Charles Lutwidge Dodgson naît le 27 janvier 1832, à Daresbury, un village situé à proximité de la petite ville de Warrington, dans le Lancashire. Tout comme lui, ses onze frères et sœurs sont gauchers et souffrent de bégaiement. Son père, le Révérend Dodgson, est pasteur de la paroisse. En 1843, il est nommé recteur de Croft, dans le Yorkshire. L’année suivante, à la fin de l’été, Charles est scolarisé à l’école de Richmond. Mais, c’est davantage à la public school de Rugby, où il est inscrit le 27 janvier 1846, que l’enfant souffre du regard des autres. Dans l’établissement en effet, au delà de son handicap personnel, les brimades des plus grandes sont monnaie courante. Pendant ses vacances, Charles Dodgson s’amuse à composer des revues littéraires, qui demeurent manuscrites et confidentielles. En 1845, il rédige ainsi « Useful and instructive Poetry » (Poésie instructive et utile). D’autres productions suivront dans les années qui suivent : « The Rectory Magazine » (La Revue du presbytère), « La Comète », « Le Bouton de rose », « L’Étoile », « Le Feu follet », « The Rectory Umbrella » (Le Parapluie du presbytère)et « Micmac »…
Le 23 mai 1850, l’adolescent s’inscrit à Christ Church, une des sections de la prestigieuse Université d’Oxford. Sa mère meurt peu après. En 1853, l’étudiant méritant obtient une bourse d’études. Dès l’année suivante d’ailleurs, au mois de décembre, Charles Dodgson se voit décerner le diplôme de Bachelor of Arts. En octobre 1855, il est ensuite nommé Master of the House, à l’occasion de la nomination d’un nouveau doyen de la faculté, le Dr Liddell. A ce titre, il donne des leçons particulières aux étudiants, auxquelles s’ajoutent quotidiennement trois heures et demie de cours à l’Université. La même année, au mois de février, lui est également attribuée la charge de sous-bibliothécaire. C’est ainsi qu’il fait la connaissance des trois filles du doyen – Lorina, Alice et Edith -, dont le jardin communique avec la bibliothèque où Charles Dodgson est employé. En 1857 enfin, il est nommé maître ès lettres par le vice-chancelier et occupe à présent la fonction de lecturer de mathématiques à l’Université.
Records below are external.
(* ===== verification/ChainBitcoin.v ===== *)
(** * ChainBitcoin: the Bitcoin indexer ([internal/chain/bitcoin/indexer.go]) *)

From S2P Require Import Prelude GoText Aggregator Wire Chain ChainRpc.
From coqutil.Datatypes Require Import RecordSetters.
Import TriangleBracketNotations.

Section Bitcoin.
Context {BT : Btcd}.

(** The marker is not looked for: any script of six bytes passes. *)
Definition isMetaIDOutput (pkScript : list Z) : bool := negb (zlen pkScript <? 6).

(** Bitcoin's copy returns early without inputs and sets the identity by
    functions that return the address. *)
Definition extractCreatorAddress (tx : MsgTx) : string :=
  match tx_TxIn tx with [] => "" | _ => first_address (tx_TxOut tx) end.
Definition extractMetaID (tx : MsgTx) : string :=
  let addr := extractCreatorAddress tx in if is_empty addr then "" else addr.
Definition extractGlobalMetaID (metaid : string) : string := metaid.

Definition parseMetaIDWitness (tx : MsgTx) (outIdx height timestamp : Z) (txHash : string)
    : res (option PinInscription) :=
  match tx_TxIn tx with
  | [] => Err "panic: index out of range"
  | in0 :: _ =>
      let witness := in_Witness in0 in
      if zlen witness <? 4 then Ok None else
      match find_marker 0 witness with
      | None => Ok None
      | Some dataStart =>
          if zlen witness <=? Z.of_nat dataStart + 2 then Ok None else
          let item k := default "" (witness !! (dataStart + k)%nat) in
          let creatorAddr := extractCreatorAddress tx in
          let metaid := extractMetaID tx in
          let globalMetaID := extractGlobalMetaID metaid in
          let pin := blank_pin
            <| pin_Id := txHash +:+ ":i" +:+ fmt_d outIdx |>
            <| pin_Path := item 2%nat |>
            <| pin_Operation := item 1%nat |>
            <| pin_ChainName := "btc" |>
            <| pin_GenesisTransaction := txHash |>
            <| pin_GenesisHeight := height |>
            <| pin_Timestamp := timestamp |>
            <| pin_Address := creatorAddr |>
            <| pin_CreateAddress := creatorAddr |>
            <| pin_MetaId := metaid |>
            <| pin_GlobalMetaId := globalMetaID |>
            <| pin_Output := txHash +:+ ":" +:+ fmt_d outIdx |> in
          let pin := if Z.of_nat dataStart + 5 <? zlen witness
                     then pin <| pin_ContentType := item 5%nat |> else pin in
          let pin := if Z.of_nat dataStart + 6 <? zlen witness
                     then pin <| pin_ContentBody := item 6%nat |> else pin in
          Ok (Some pin)
      end
  end.

Fixpoint btc_loop (tx : MsgTx) (height timestamp outIdx : Z) (outs : list TxOut)
    : res (list PinInscription) :=
  match outs with
  | [] => Ok []
  | out :: outs =>
      if zlen (out_PkScript out) =? 0 then btc_loop tx height timestamp (outIdx + 1) outs
      else if negb (isMetaIDOutput (out_PkScript out))
      then btc_loop tx height timestamp (outIdx + 1) outs
      else
        pin <-? parseMetaIDWitness tx outIdx height timestamp (TxHash tx) ;;
        pins <-? btc_loop tx height timestamp (outIdx + 1) outs ;;
        Ok (option_list pin ++ pins)
  end.
Definition catchPinsByTx (height timestamp : Z) (tx : MsgTx) : res (list PinInscription) :=
  btc_loop tx height timestamp 0 (tx_TxOut tx).

(** Only transactions with a witness are examined. *)
Definition catch_segwit (height timestamp : Z) (tx : MsgTx) : res (list PinInscription) :=
  if negb (HasWitness tx) then Ok [] else catchPinsByTx height timestamp tx.
Definition CatchPins := CatchPins_with catch_segwit.
Definition CatchMempoolPins := CatchMempoolPins_with catch_segwit.

(** The package's copies of the shared routines. *)
Definition CatchTransfer := Chain.CatchTransfer.
Definition GetAddress := Chain.GetAddress.
Definition getOwnerAddress := Chain.getOwnerAddress.
Definition ZmqTopics := Chain.ZmqTopics.

Definition ops : IndexerOps :=
  mkIndexerOps "btc" None CatchPins CatchMempoolPins CatchTransfer GetAddress ZmqTopics.
End Bitcoin.

(** ** The adapter: a block in one request *)

Section BitcoinChain.
Context {BT : Btcd} {HT : HashText BT}.
Definition Name : string := "btc".
Definition NewChain := ChainRpc.NewChain.
Definition Init := ChainRpc.Init Name.
Definition GetBlock := ChainRpc.GetBlock.
Definition GetBlockTime (client : RPC) := ChainRpc.GetBlockTime (GetBlock client).
Definition GetTransaction := ChainRpc.GetTransaction.
Definition GetBestHeight := ChainRpc.GetBestHeight.
Definition GetMempoolTransactionList := ChainRpc.GetMempoolTransactionList.
Definition BroadcastTx := ChainRpc.BroadcastTx.
Definition NetParams := ChainRpc.NetParams.
Definition chain : ChainOps := mkChainOps Name GetBlock.
End BitcoinChain.
(* ===== verification/ChainMvc.v ===== *)
(** * ChainMvc: the MVC indexer ([internal/chain/mvc/indexer.go])

    OP_RETURN pins, else witness pins; for transactions of version 10 and above
    the MetaID transaction id, computed by parsing the serialised transaction.
    Offsets are Go [int]s: a sum that may exceed the range wraps. *)

From S2P Require Import Prelude GoText Aggregator Wire Chain ChainRpc.

Record mvcRawTxIn := mkRawIn {
  ri_txid : list Z; ri_vout : list Z; ri_scriptSig : list Z; ri_sequence : list Z }.
Record mvcRawTxOut := mkRawOut { ro_amount : list Z; ro_script : list Z }.
Record mvcRawTx := mkRawTx {
  rt_version : list Z;
  rt_inputs : list mvcRawTxIn;
  rt_outputs : list mvcRawTxOut;
  rt_lockTime : list Z }.

Definition bad_length : error := "invalid transaction data length".

(** The value and the number of bytes read. *)
Definition decodeMVCVarInt (buf : list Z) : res (Z * Z) :=
  match buf with
  | [] => Err bad_length
  | b0 :: _ =>
      if b0 =? 0xfd then
        if zlen buf <? 3 then Err bad_length
        else v <-? slice buf 1 3 ;; Ok (le_val v, 3)
      else if b0 =? 0xfe then
        if zlen buf <? 5 then Err bad_length
        else v <-? slice buf 1 5 ;; Ok (le_val v, 5)
      else if b0 =? 0xff then
        if zlen buf <? 9 then Err bad_length
        else
          v <-? slice buf 1 9 ;;
          let value := le_val v in
          if 2 ^ 63 - 1 <? value then Err "varint too large" else Ok (value, 9)
      else Ok (b0, 1)
  end.

(** One round of the input loop. *)
Definition parse_in (raw : list Z) (index : Z) : res (mvcRawTxIn * Z) :=
  if zlen raw <? index + 36 then Err bad_length else
  txid <-? slice raw index (index + 32) ;;
  vout <-? slice raw (index + 32) (index + 36) ;;
  let index := index + 36 in
  buf <-? slice raw index (zlen raw) ;;
  p <-? decodeMVCVarInt buf ;;
  let '(scriptLen, size) := p in
  let index := index + size in
  if zlen raw <? wrap64 (index + scriptLen + 4) then Err bad_length else
  scriptSig <-? slice raw index (wrap64 (index + scriptLen)) ;;
  let index := wrap64 (index + scriptLen) in
  sequence <-? slice raw index (index + 4) ;;
  Ok (mkRawIn txid vout scriptSig sequence, index + 4).

(** One round of the output loop. *)
Definition parse_out (raw : list Z) (index : Z) : res (mvcRawTxOut * Z) :=
  if zlen raw <? index + 8 then Err bad_length else
  amount <-? slice raw index (index + 8) ;;
  let index := index + 8 in
  buf <-? slice raw index (zlen raw) ;;
  p <-? decodeMVCVarInt buf ;;
  let '(scriptLen, size) := p in
  let index := index + size in
  if zlen raw <? wrap64 (index + scriptLen) then Err bad_length else
  script <-? slice raw index (wrap64 (index + scriptLen)) ;;
  Ok (mkRawOut amount script, wrap64 (index + scriptLen)).

(** The count of a sequence and the sequence; [fuel] is one more than there are
    bytes. *)
Definition parse_counted {A} (read : list Z -> Z -> res (A * Z)) (raw : list Z) (index : Z)
    : res (list A * Z) :=
  buf <-? slice raw index (zlen raw) ;;
  p <-? decodeMVCVarInt buf ;;
  let '(count, n) := p in
  if count =? 0 then Err "invalid transaction data"
  else count_loop (S (length raw)) (read raw) count (index + n).

Definition parseMVCMetaIDRawTx (raw : list Z) : res mvcRawTx :=
  if zlen raw <? 10 then Err "invalid transaction data" else
  version <-? slice raw 0 4 ;;
  ins <-? parse_counted parse_in raw 4 ;;
  outs <-? parse_counted parse_out raw ins.2 ;;
  let index := outs.2 in
  if negb (index + 4 =? zlen raw) then Err bad_length else
  lockTime <-? slice raw index (index + 4) ;;
  Ok (mkRawTx version ins.1 outs.1 lockTime).

Section Mvc.
Context {BT : Btcd}.

Definition uint32LittleEndian (v : Z) : list Z := le_bytes 4 v.
Definition sha256Bytes (data : list Z) : list Z := Sum256 data.
Definition doubleSHA256ReversedHex (data : list Z) : string :=
  hex_EncodeToString (rev (Sum256 (Sum256 data))).

(** The bytes that are hashed into the id. *)
Definition manRaw (parsed : mvcRawTx) : list Z :=
  let inputBytes :=
    concat (map (fun i => ri_txid i ++ ri_vout i ++ ri_sequence i) (rt_inputs parsed)) in
  let inputScriptHashes := concat (map (fun i => sha256Bytes (ri_scriptSig i)) (rt_inputs parsed)) in
  let outputBytes :=
    concat (map (fun o => ro_amount o ++ sha256Bytes (ro_script o)) (rt_outputs parsed)) in
  rt_version parsed ++ rt_lockTime parsed
  ++ uint32LittleEndian (u32 (zlen (rt_inputs parsed)))
  ++ uint32LittleEndian (u32 (zlen (rt_outputs parsed)))
  ++ sha256Bytes inputBytes ++ sha256Bytes inputScriptHashes ++ sha256Bytes outputBytes.
Definition mvcMetaIDTxHash (tx : MsgTx) : res string :=
  if tx_Version tx <? 10 then Ok (TxHash tx) else
  buf <-? Serialize tx ;;
  parsed <-? parseMVCMetaIDRawTx buf ;;
  Ok (doubleSHA256ReversedHex (manRaw parsed)).

(** The id of the transaction's pins: the hash when the id has an error. *)
Definition pin_hash (tx : MsgTx) : res string :=
  match mvcMetaIDTxHash tx with
  | Ok h => Ok h
  | Err e => if is_panic e then Err e else Ok (TxHash tx)
  end.

Definition catchPinsByTx (height timestamp : Z) (tx : MsgTx) : res (list PinInscription) :=
  pins <-? opreturn_loop "mvc" (pin_hash tx) height timestamp tx (tx_TxOut tx) ;;
  if (0 <? length pins)%nat then Ok pins
  else if negb (HasWitness tx) then Ok []
  else witness_loop nonempty_script "mvc" tx height timestamp 0 (tx_TxOut tx).
Definition CatchPins := CatchPins_with catchPinsByTx.
Definition CatchMempoolPins := CatchMempoolPins_with catchPinsByTx.

Definition ops : IndexerOps :=
  mkIndexerOps "mvc" None CatchPins CatchMempoolPins CatchTransfer GetAddress ZmqTopics.
End Mvc.

(** ** The adapter: a block in one request *)

Section MvcChain.
Context {BT : Btcd} {HT : HashText BT}.
Definition Name : string := "mvc".
Definition NewChain := ChainRpc.NewChain.
Definition Init := ChainRpc.Init Name.
Definition GetBlock := ChainRpc.GetBlock.
Definition GetBlockTime (client : RPC) := ChainRpc.GetBlockTime (GetBlock client).
Definition GetTransaction := ChainRpc.GetTransaction.
Definition GetBestHeight := ChainRpc.GetBestHeight.
Definition GetMempoolTransactionList := ChainRpc.GetMempoolTransactionList.
Definition BroadcastTx := ChainRpc.BroadcastTx.
Definition NetParams := ChainRpc.NetParams.
Definition chain : ChainOps := mkChainOps Name GetBlock.
End MvcChain.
Peu à peu, le professeur se rapproche des trois petites filles, avec lesquelles il entretient des relations amicales. Charles Dodgson apprécie en effet le contact des enfants, en compagnie desquels il ne se sent pas en état d’infériorité. Son bégaiement disparaît alors. Il prend ainsi l’habitude de les emmener en promenades ou en pique-niques, à pied ou en barque, le long de la Tamise. Tout ceci avec la bénédiction de leur père. Au cours de ces années, Charles Dodgson commence à collaborer avec des revues littéraires, « The Comic Times » ou « The Train » notamment. Il sent bientôt venir le besoin de prendre un pseudonyme pour publier ses poèmes et c’est avec l’assentiment d’Edmund Yates, l’éditeur de « The Train », qu’il fait le choix de Lewis Carroll pour nom de plume. Et bientôt Charles Dodgson fait la connaissance de quelques-uns des écrivains en vue comme Alfred Tennyson, John Ruskin ou William Thackeray. Il se passionne également pour la photographie, un art qu’il a découvert pendant l’été 1855 et qui en est à ses balbutiements au milieu du siècle. Le professeur se fait artiste à l’occasion et apprécie ainsi de prendre les petites filles de ses amis pour modèle de ses clichés. Au mois de décembre 1861, ses préoccupations spirituelles l’amènent à recevoir une ordination, celle du diaconat. Cependant, à la même époque, il est également un membre enthousiaste de la Société Psychique, un cercle d’initiés qui se préoccupent d’ésotérisme…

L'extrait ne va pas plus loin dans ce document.